= WHAT IS NEEDED =
Word for word, transcribe the data below from the line with "a :: lit s'" to the line with "Definition c_rparen : char", keeping both of those lines.

(Stored records)

(** * Transaction lifecycle of the Hedera JavaScript SDK

    A shallow embedding of
    - [FileAppendTransaction] (chunked file append: setters, [freezeWith],
      [executeAll], [_makeTransactionData]), and
    - [Transaction] of [src/Transaction.ts] ([fromBytes], [toBytes],
      [toProto], [sign], [signWith], [_waitForReceipt]) together with
      [isPrecheckCodeOk] of [src/errors.ts],
    followed by the properties of the specification that concern them.

    JavaScript objects that are mutated in place are modelled by explicit
    state passing; an exception leaves the mutated object behind, so the
    state monad below returns the state together with the outcome.  The
    protobuf messages held by a [Transaction] are shared mutable objects and
    live in an explicit store.  Numbers are IEEE 754 binary64 values with
    their rounded arithmetic. *)

From Stdlib Require Import ZArith QArith Qround List Lia String SpecFloat.
From stdpp Require Import base list gmap.

Local Open Scope Z_scope.
Local Open Scope nat_scope.

(** ** Values shared by both classes *)

Abbreviation bytes := (list Byte.byte).

(** 64-bit two's complement integers ([Long] of long.js), as [Z] with the
    wrap-around written out. *)
Definition wrap64 (z : Z) : Z :=
  ((z + 2 ^ 63) mod 2 ^ 64 - 2 ^ 63)%Z.

Definition Long_add (a b : Z) : Z := wrap64 (a + b).

(** A JavaScript number is an IEEE 754 binary64 value: [spec_float] with
    53 bits of precision and the exponent bound 1024.  The operators are
    the correctly rounded ones of that format. *)
Abbreviation number := spec_float.
(** * withAutoMarkdown: markdown shortcuts of the note editor

    A shallow embedding of [src/editor/plugins/withAutoMarkdown.ts].

    The plugin overrides two methods of a Slate editor, [insertText] and
    [deleteBackward].  The file is organised as the source is:

    - [Js]       JavaScript strings (sequences of UTF-16 code units) and the
                 fragment of JavaScript regular expressions the two shortcut
                 tables are written in, with the backtracking semantics of
                 [String.prototype.match];
    - [Slate]    the document tree, points, ranges and the Slate primitives
                 the plugin calls;
    - [AutoMarkdown]  the tables [BLOCK_SHORTCUTS] and [INLINE_SHORTCUTS], the
                 helper [deleteText] and the two overridden methods, written
                 over the methods they capture from the editor they wrap. *)

From Stdlib Require Import List Arith NArith Bool String Ascii Lia.
Import ListNotations.

Set Implicit Arguments.
Set Warnings "-register-all".
Local Open Scope nat_scope.
Local Open Scope list_scope.

(* ------------------------------------------------------------------ *)
(** ** JavaScript strings and regular expressions *)

Module Js.

(** A JavaScript string is a sequence of UTF-16 code units. *)
Definition char := N.
Definition str := list char.

Definition char_eqb (a b : char) : bool := N.eqb a b.

Fixpoint lit (s : string) : str :=
  match s with
  | EmptyString => []
  | String a s' => N_of_ascii a :: lit s'
  end.

Fixpoint str_eqb (a b : str) : bool :=
  match a, b with
  | [], [] => true
  | x :: a', y :: b' => char_eqb x y && str_eqb a' b'
  | _, _ => false
  end.

(** Code units used by the tables. *)
Definition c_star : char := 42%N.      (* * *)
Definition c_plus : char := 43%N.      (* + *)
Definition c_minus : char := 45%N.     (* - *)
Definition c_dot : char := 46%N.       (* . *)
Definition c_gt : char := 62%N.        (* > *)
Definition c_hash : char := 35%N.      (* # *)
Definition c_under : char := 95%N.     (* _ *)
Definition c_tick : char := 96%N.      (* ` *)
Definition c_lbrack : char := 91%N.    (* [ *)
Definition c_rbrack : char := 93%N.    (* ] *)
Definition c_lparen : char := 40%N.    (* ( *)
Definition c_rparen : char := 41%N.    (* ) *)
Definition c_space : char := 32%N.

(** [\s]: WhiteSpace and LineTerminator code units of ECMAScript. *)
Definition is_space (c : char) : bool :=
  ((9 <=? c) && (c <=? 13) || (c =? 32) || (c =? 160) || (c =? 5760)
   || (8192 <=? c) && (c <=? 8202) || (c =? 8232) || (c =? 8233)
   || (c =? 8239) || (c =? 8287) || (c =? 12288) || (c =? 65279))%N.

(** [.] without the [s] flag: anything but a line terminator. *)
Definition is_dot (c : char) : bool :=
  negb ((c =? 10) || (c =? 13) || (c =? 8232) || (c =? 8233))%N.

(** [[0-9]] *)
Definition is_digit (c : char) : bool := ((48 <=? c) && (c <=? 57))%N.
(** X14.  Take an invocation of the UNET node whose name resolves to a
    url, whose request is answered with a status outside 400 to 599 and
    whose response names a file.  The node returns what the host loader
    returns for the derived file name and the weight type it was given,
    an exception of the loader passing through, in two cases.  When the
    destination exists, whatever the block size, the loader sees the disk
    as it was and no body is read.  When the destination is absent, a
    block size is given and the body arrives whole, the loader sees the
    disk with the body at the destination. *)
Theorem download_unet_loads `{Host} (env : environment)
        (NODE_CONFIG : gmap string (list entry))
        (unet_name weight_dtype : string) (api_key : option string)
        (records : list entry) (u : string) (r : response) (f : string) :
  NODE_CONFIG !! "diffusion_models" = Some records ->
  find_url records unet_name = Some u ->
  truthy u = true ->
  requests_get env u (bearer_headers (select_api_key env u api_key))
  = Returned r ->
  ~ bad_status r ->
  derive_filename r = Returned (Some f) ->
  let path := dest (category_dir env "diffusion_models") f in
  (forall chunks cached,
      exists_at env cached path = true ->
      let once :=
        download_unet env NODE_CONFIG unet_name weight_dtype api_key chunks
          cached in
      fst once = some_of (load_unet (files cached) (Some f) weight_dtype)
      /\ files (snd once) = files cached
      /\ streams (trace (snd once)) = streams (trace cached))
  /\ (forall n fresh,
        exists_at env fresh path = false ->
        clean_body env r path n ->
        let body := joined (fst (iter_content r (n * 1024))) in
        let out :=
          download_unet env NODE_CONFIG unet_name weight_dtype api_key
            (Some n) fresh in
        fst out
        = some_of
            (load_unet (<[path := body]> (files fresh)) (Some f) weight_dtype)
        /\ files (snd out) = <[path := body]> (files fresh)
        /\ streams (trace (snd out)) = S (streams (trace fresh))).
Proof.
  intros Hcfg Hfind Hu Hget Hok Hname. cbv zeta. split.
  - intros chunks cached Hcached.
    rewrite (download_unet_cached env NODE_CONFIG unet_name weight_dtype
               api_key chunks records u Hcfg Hfind Hu cached r f Hget Hok
               Hname Hcached).
    cbn [fst snd record files trace]. repeat split.
    unfold streams. rewrite !count_app, count_request_trace by reflexivity.
    cbn. lia.
  - intros n fresh Hfresh ((total & Htotal & Hbar) & Hopen & Hwrite & Hiter).
    pose proof (stream_to_file_clean_run env r
                  (dest (category_dir env "diffusion_models") f) n total
                  (record
                     (record fresh
                        (request_trace env "diffusion_models" u api_key))
                     [unet_downloading u (Some f)
                        (dest (category_dir env "diffusion_models") f)])
                  Htotal Hbar Hopen Hwrite Hiter) as Hs.
    rewrite (download_unet_fetched env NODE_CONFIG unet_name weight_dtype
               api_key (Some n) records u Hcfg Hfind Hu fresh _ r f Hget Hok
               Hname Hfresh Hs).
    cbn [fst snd record files trace]. repeat split.
    unfold streams, body_events. rewrite !count_app.
    rewrite count_request_trace by reflexivity. cbn [count is_stream].
    rewrite count_chunk_events by reflexivity. cbn. lia.
Qed.

(** The loader of the sample host reports the file name and the disk:
    an old file that is kept, and a new one that is downloaded. *)
Lemma download_unet_loads_witness :
  (exists_at Sample.env_ok
     (World {[ "/models/diffusion_models/foo.safetensors" := "old" ]} [])
     (dest (category_dir Sample.env_ok "diffusion_models") "foo.safetensors")
   = true
   /\ exists_at Sample.env_ok Sample.empty_world
        (dest (category_dir Sample.env_ok "diffusion_models")
           "foo.safetensors")
      = false
   /\ clean_body Sample.env_ok (SampleMore.answer (Some Sample.cd_foo) None)
        (dest (category_dir Sample.env_ok "diffusion_models")
           "foo.safetensors") 4)
  /\ fst (download_unet (H := SampleMore.host_view) Sample.env_ok Sample.table
            "flux" "default" None None
            (World {[ "/models/diffusion_models/foo.safetensors" := "old" ]}
               []))
     = Returned (Some (Some "foo.safetensors", [None; Some "old"; None]))
  /\ fst (download_unet (H := SampleMore.host_view) Sample.env_ok Sample.table
            "flux" "default" None (Some 4) Sample.empty_world)
     = Returned (Some (Some "foo.safetensors", [None; Some "abcdef"; None])).
Proof.
  assert (clean_body Sample.env_ok (SampleMore.answer (Some Sample.cd_foo) None)
            (dest (category_dir Sample.env_ok "diffusion_models")
               "foo.safetensors") 4) as Hclean.
  { split; [exists 6; split; reflexivity|]. split; [reflexivity|].
    split; [cbn; repeat constructor | reflexivity]. }
  assert (~ bad_status (SampleMore.answer (Some Sample.cd_foo) None)) as Hok
    by (unfold bad_status; cbn; lia).
  assert (exists_at Sample.env_ok
            (World {[ "/models/diffusion_models/foo.safetensors" := "old" ]}
               [])
            (dest (category_dir Sample.env_ok "diffusion_models")
               "foo.safetensors") = true) as Hcached by reflexivity.
  assert (exists_at Sample.env_ok Sample.empty_world
            (dest (category_dir Sample.env_ok "diffusion_models")
               "foo.safetensors") = false) as Hfresh by reflexivity.
  split; [repeat split; assumption || apply Hclean|].
  destruct (download_unet_loads (H := SampleMore.host_view) Sample.env_ok
              Sample.table "flux" "default" None Sample.unets
              "https://huggingface.co/f"
              (SampleMore.answer (Some Sample.cd_foo) None) "foo.safetensors"
              eq_refl eq_refl eq_refl eq_refl Hok eq_refl)
    as [Hkept Hloaded].
  destruct (Hkept None _ Hcached) as (Hout1 & _).
  destruct (Hloaded 4 _ Hfresh Hclean) as (Hout2 & _).
  rewrite Hout1, Hout2. split; reflexivity.
Defined.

= OUTPUT =
  | String a s' => N_of_ascii a :: lit s'
  end.

Fixpoint str_eqb (a b : str) : bool :=
  match a, b with
  | [], [] => true
  | x :: a', y :: b' => char_eqb x y && str_eqb a' b'
  | _, _ => false
  end.

(** Code units used by the tables. *)
Definition c_star : char := 42%N.      (* * *)
Definition c_plus : char := 43%N.      (* + *)
Definition c_minus : char := 45%N.     (* - *)
Definition c_dot : char := 46%N.       (* . *)
Definition c_gt : char := 62%N.        (* > *)
Definition c_hash : char := 35%N.      (* # *)
Definition c_under : char := 95%N.     (* _ *)
Definition c_tick : char := 96%N.      (* ` *)
Definition c_lbrack : char := 91%N.    (* [ *)
Definition c_rbrack : char := 93%N.    (* ] *)
Definition c_lparen : char := 40%N.    (* ( *)
Definition c_rparen : char := 41%N.    (* ) *)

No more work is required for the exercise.